**ACTIVITY:** Of the lines listed below, return exactly those that run from the line containing "EmptyString => false" through the line containing "let acc' := String", both included.

**DATA SUPPLIED:**
==================================================
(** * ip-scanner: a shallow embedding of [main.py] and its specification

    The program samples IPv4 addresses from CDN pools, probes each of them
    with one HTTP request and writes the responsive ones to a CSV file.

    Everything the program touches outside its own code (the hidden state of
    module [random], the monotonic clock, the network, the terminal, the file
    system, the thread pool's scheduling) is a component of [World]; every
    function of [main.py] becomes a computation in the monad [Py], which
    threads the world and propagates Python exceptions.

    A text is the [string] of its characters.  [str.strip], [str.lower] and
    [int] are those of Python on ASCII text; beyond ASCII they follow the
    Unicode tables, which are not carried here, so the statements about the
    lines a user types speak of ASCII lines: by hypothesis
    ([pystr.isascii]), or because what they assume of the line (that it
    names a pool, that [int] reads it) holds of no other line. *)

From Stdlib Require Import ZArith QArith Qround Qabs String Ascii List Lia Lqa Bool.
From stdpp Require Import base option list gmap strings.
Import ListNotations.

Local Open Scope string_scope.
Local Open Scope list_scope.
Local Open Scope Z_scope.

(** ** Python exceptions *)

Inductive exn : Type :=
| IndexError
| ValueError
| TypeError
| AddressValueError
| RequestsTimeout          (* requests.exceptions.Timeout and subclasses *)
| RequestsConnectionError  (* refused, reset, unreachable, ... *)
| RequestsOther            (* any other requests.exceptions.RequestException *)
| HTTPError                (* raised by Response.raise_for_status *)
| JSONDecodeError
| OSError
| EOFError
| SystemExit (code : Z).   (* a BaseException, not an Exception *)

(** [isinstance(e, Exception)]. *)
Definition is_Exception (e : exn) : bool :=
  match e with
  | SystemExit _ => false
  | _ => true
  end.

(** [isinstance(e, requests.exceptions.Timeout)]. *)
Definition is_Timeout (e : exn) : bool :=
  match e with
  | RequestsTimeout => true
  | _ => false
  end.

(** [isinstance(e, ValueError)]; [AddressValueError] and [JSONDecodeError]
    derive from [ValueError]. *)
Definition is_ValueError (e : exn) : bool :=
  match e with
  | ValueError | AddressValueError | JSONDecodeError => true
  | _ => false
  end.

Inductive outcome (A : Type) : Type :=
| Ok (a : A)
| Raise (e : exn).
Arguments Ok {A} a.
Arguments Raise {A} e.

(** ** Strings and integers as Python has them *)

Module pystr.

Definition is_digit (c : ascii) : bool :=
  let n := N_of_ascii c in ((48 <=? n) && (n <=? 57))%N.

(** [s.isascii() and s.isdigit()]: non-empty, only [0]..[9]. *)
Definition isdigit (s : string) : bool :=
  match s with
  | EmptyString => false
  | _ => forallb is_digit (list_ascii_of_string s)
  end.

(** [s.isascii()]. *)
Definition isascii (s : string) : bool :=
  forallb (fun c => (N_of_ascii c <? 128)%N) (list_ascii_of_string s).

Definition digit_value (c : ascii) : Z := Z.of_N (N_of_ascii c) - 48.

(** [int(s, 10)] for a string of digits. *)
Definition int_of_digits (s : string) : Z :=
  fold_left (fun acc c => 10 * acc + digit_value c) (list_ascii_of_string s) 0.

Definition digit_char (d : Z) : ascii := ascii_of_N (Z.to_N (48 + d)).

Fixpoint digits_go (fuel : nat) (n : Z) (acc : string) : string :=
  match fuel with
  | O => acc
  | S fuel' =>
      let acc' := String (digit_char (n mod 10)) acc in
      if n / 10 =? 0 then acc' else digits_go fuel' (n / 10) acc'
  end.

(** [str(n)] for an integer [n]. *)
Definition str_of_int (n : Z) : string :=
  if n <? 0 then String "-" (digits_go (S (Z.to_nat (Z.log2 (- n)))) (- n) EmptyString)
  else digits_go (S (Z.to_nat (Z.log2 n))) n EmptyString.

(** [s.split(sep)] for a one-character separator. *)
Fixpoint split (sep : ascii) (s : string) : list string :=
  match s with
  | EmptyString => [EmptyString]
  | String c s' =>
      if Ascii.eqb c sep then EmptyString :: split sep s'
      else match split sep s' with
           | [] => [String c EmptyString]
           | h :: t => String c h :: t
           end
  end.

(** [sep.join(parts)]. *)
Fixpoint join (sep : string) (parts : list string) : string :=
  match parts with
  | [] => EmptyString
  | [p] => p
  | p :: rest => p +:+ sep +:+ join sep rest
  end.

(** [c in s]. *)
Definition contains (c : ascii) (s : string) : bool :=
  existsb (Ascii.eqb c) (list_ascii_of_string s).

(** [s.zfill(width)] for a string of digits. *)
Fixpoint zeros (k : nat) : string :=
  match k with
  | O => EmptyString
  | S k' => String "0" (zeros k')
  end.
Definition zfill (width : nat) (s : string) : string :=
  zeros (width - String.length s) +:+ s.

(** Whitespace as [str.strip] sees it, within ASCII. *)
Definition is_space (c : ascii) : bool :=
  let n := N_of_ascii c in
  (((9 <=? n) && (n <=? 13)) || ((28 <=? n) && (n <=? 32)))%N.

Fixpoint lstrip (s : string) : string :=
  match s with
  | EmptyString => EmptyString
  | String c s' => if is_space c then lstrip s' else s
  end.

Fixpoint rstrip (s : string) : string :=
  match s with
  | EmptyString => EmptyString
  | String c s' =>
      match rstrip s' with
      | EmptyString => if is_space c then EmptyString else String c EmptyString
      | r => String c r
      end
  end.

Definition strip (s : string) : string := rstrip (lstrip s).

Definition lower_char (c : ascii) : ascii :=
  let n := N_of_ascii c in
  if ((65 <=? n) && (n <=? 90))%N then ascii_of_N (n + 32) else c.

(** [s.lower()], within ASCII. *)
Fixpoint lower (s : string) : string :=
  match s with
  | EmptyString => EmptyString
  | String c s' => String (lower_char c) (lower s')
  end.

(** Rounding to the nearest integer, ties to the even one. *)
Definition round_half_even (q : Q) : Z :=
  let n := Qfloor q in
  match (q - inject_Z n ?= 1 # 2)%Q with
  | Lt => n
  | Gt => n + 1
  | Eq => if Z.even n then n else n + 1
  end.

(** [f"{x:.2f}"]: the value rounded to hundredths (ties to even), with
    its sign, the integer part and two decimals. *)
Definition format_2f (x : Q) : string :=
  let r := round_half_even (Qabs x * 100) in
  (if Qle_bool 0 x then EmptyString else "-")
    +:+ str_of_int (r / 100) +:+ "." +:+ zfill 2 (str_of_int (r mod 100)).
==================================================
**ANSWER TO THE PROBLEM:**
  | EmptyString => false
  | _ => forallb is_digit (list_ascii_of_string s)
  end.

(** [s.isascii()]. *)
Definition isascii (s : string) : bool :=
  forallb (fun c => (N_of_ascii c <? 128)%N) (list_ascii_of_string s).

Definition digit_value (c : ascii) : Z := Z.of_N (N_of_ascii c) - 48.

(** [int(s, 10)] for a string of digits. *)
Definition int_of_digits (s : string) : Z :=
  fold_left (fun acc c => 10 * acc + digit_value c) (list_ascii_of_string s) 0.

Definition digit_char (d : Z) : ascii := ascii_of_N (Z.to_N (48 + d)).

Fixpoint digits_go (fuel : nat) (n : Z) (acc : string) : string :=
  match fuel with
  | O => acc
  | S fuel' =>
      let acc' := String (digit_char (n mod 10)) acc in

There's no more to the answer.